→ **Work to be completed**
Within the records below, reproduce without change the lines from the line that has "destruct (IH T1 st1 HT1 Hd1 Hl1 Hr)" through the line that has "Definition loc := N.", and only those.

→ **The data**
-- Opening Marker --
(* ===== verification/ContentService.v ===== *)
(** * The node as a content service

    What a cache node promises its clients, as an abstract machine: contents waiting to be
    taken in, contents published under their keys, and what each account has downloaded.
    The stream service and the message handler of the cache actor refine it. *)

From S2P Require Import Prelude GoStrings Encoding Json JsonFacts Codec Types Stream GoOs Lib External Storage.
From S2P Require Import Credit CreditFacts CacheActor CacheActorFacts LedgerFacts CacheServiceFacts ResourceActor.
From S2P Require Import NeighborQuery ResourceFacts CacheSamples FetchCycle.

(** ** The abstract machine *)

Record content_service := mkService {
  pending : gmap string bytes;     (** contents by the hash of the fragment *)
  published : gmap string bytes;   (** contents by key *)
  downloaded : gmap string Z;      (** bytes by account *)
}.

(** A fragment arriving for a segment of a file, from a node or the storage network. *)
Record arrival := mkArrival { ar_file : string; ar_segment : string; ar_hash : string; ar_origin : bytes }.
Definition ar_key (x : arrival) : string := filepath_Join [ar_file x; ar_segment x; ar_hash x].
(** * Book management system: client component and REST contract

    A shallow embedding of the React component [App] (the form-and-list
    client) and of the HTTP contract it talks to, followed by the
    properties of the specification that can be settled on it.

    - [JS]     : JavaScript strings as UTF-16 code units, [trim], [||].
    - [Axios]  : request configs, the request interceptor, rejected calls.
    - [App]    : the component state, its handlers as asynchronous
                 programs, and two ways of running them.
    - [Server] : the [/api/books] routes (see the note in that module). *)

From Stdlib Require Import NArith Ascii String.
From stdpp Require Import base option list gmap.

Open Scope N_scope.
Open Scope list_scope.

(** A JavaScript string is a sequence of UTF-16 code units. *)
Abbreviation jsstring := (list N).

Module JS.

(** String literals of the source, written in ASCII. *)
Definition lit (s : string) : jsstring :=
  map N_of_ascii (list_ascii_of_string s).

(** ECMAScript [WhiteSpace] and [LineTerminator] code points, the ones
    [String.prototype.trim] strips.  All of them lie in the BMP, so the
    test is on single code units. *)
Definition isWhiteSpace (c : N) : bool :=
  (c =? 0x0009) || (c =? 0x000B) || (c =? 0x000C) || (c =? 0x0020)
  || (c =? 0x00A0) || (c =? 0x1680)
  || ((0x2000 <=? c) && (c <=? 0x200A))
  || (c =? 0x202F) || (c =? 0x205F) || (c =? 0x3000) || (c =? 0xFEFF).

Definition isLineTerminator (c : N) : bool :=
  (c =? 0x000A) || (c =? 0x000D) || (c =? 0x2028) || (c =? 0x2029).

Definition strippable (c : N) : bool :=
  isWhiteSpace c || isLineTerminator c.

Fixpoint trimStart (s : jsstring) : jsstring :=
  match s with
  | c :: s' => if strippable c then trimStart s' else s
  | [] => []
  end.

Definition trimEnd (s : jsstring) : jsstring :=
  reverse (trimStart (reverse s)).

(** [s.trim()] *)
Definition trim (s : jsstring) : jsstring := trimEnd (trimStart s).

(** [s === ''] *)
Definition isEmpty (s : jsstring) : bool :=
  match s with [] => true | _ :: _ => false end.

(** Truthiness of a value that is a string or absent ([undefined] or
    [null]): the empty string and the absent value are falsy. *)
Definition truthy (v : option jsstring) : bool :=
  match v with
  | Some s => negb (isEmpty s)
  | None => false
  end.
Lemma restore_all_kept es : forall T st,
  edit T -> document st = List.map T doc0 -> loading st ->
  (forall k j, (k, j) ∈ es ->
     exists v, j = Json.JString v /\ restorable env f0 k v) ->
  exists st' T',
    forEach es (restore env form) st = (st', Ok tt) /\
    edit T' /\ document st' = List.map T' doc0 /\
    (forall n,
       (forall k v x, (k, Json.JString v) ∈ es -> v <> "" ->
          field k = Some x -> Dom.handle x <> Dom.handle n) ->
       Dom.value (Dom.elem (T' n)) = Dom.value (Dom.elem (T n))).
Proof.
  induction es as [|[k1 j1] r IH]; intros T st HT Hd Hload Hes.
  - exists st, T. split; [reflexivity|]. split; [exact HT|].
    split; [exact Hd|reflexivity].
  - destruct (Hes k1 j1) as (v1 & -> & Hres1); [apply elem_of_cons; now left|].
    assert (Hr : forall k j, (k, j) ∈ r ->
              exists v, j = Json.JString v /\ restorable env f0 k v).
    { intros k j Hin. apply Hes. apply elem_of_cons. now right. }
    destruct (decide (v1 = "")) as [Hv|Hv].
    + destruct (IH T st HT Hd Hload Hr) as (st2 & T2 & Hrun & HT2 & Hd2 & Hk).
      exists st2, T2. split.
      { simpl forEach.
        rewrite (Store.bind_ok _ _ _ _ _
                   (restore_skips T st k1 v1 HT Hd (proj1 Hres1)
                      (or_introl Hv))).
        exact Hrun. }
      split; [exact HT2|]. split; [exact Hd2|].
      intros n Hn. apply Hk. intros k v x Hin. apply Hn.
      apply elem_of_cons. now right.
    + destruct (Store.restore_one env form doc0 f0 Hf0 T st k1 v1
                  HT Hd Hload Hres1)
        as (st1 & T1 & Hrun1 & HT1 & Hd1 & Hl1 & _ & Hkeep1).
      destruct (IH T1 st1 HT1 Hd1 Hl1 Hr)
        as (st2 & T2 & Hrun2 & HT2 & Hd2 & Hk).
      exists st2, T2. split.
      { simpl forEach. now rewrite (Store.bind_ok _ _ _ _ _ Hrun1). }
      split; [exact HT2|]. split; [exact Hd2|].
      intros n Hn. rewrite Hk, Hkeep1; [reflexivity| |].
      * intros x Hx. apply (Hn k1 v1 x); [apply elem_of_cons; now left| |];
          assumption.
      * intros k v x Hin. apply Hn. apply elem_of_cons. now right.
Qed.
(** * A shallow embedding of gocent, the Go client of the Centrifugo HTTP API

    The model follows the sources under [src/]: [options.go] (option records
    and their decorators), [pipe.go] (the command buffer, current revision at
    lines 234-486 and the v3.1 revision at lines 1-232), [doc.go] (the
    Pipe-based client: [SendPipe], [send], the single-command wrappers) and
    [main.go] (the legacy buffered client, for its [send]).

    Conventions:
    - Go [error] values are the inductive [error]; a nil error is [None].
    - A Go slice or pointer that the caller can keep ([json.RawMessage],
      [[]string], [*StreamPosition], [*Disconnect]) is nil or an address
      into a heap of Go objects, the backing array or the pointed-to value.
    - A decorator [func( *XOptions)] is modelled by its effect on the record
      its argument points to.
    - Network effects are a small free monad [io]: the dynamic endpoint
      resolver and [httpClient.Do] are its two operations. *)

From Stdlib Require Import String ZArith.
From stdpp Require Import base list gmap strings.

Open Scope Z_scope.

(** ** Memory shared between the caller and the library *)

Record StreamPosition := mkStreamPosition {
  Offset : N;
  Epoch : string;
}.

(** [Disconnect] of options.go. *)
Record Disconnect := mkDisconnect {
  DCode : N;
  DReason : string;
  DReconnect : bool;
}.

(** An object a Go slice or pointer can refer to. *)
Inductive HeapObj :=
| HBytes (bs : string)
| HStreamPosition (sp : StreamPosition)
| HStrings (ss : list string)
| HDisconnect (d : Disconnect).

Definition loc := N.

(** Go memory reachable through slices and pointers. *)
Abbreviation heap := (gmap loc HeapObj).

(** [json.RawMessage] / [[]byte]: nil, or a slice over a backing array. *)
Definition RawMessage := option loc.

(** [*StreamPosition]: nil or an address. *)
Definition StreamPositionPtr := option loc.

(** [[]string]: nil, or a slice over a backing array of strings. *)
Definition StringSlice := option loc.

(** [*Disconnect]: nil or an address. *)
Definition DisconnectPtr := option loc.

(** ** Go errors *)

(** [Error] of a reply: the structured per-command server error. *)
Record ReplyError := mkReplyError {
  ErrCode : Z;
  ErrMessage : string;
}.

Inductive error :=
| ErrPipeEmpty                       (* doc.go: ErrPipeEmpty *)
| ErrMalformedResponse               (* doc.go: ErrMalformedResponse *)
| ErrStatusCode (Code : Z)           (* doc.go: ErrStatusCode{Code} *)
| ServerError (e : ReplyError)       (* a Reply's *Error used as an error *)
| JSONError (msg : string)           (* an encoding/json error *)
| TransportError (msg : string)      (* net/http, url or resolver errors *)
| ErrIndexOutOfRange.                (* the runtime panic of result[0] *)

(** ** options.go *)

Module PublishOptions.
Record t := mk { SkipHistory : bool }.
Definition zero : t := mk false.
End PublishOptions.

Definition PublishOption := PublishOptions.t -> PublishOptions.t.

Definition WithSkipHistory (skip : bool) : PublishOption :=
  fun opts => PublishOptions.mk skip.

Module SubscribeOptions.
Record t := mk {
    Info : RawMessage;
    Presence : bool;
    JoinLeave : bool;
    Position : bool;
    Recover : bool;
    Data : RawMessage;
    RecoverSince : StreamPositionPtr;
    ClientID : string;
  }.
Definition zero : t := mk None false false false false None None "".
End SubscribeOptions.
-- Closing Marker --
→ **Solution below**
      destruct (IH T1 st1 HT1 Hd1 Hl1 Hr)
        as (st2 & T2 & Hrun2 & HT2 & Hd2 & Hk).
      exists st2, T2. split.
      { simpl forEach. now rewrite (Store.bind_ok _ _ _ _ _ Hrun1). }
      split; [exact HT2|]. split; [exact Hd2|].
      intros n Hn. rewrite Hk, Hkeep1; [reflexivity| |].
      * intros x Hx. apply (Hn k1 v1 x); [apply elem_of_cons; now left| |];
          assumption.
      * intros k v x Hin. apply Hn. apply elem_of_cons. now right.
Qed.
(** * A shallow embedding of gocent, the Go client of the Centrifugo HTTP API

    The model follows the sources under [src/]: [options.go] (option records
    and their decorators), [pipe.go] (the command buffer, current revision at
    lines 234-486 and the v3.1 revision at lines 1-232), [doc.go] (the
    Pipe-based client: [SendPipe], [send], the single-command wrappers) and
    [main.go] (the legacy buffered client, for its [send]).

    Conventions:
    - Go [error] values are the inductive [error]; a nil error is [None].
    - A Go slice or pointer that the caller can keep ([json.RawMessage],
      [[]string], [*StreamPosition], [*Disconnect]) is nil or an address
      into a heap of Go objects, the backing array or the pointed-to value.
    - A decorator [func( *XOptions)] is modelled by its effect on the record
      its argument points to.
    - Network effects are a small free monad [io]: the dynamic endpoint
      resolver and [httpClient.Do] are its two operations. *)

From Stdlib Require Import String ZArith.
From stdpp Require Import base list gmap strings.

Open Scope Z_scope.

(** ** Memory shared between the caller and the library *)

Record StreamPosition := mkStreamPosition {
  Offset : N;
  Epoch : string;
}.

(** [Disconnect] of options.go. *)
Record Disconnect := mkDisconnect {
  DCode : N;
  DReason : string;
  DReconnect : bool;
}.

(** An object a Go slice or pointer can refer to. *)
Inductive HeapObj :=
| HBytes (bs : string)
| HStreamPosition (sp : StreamPosition)
| HStrings (ss : list string)
| HDisconnect (d : Disconnect).

Definition loc := N.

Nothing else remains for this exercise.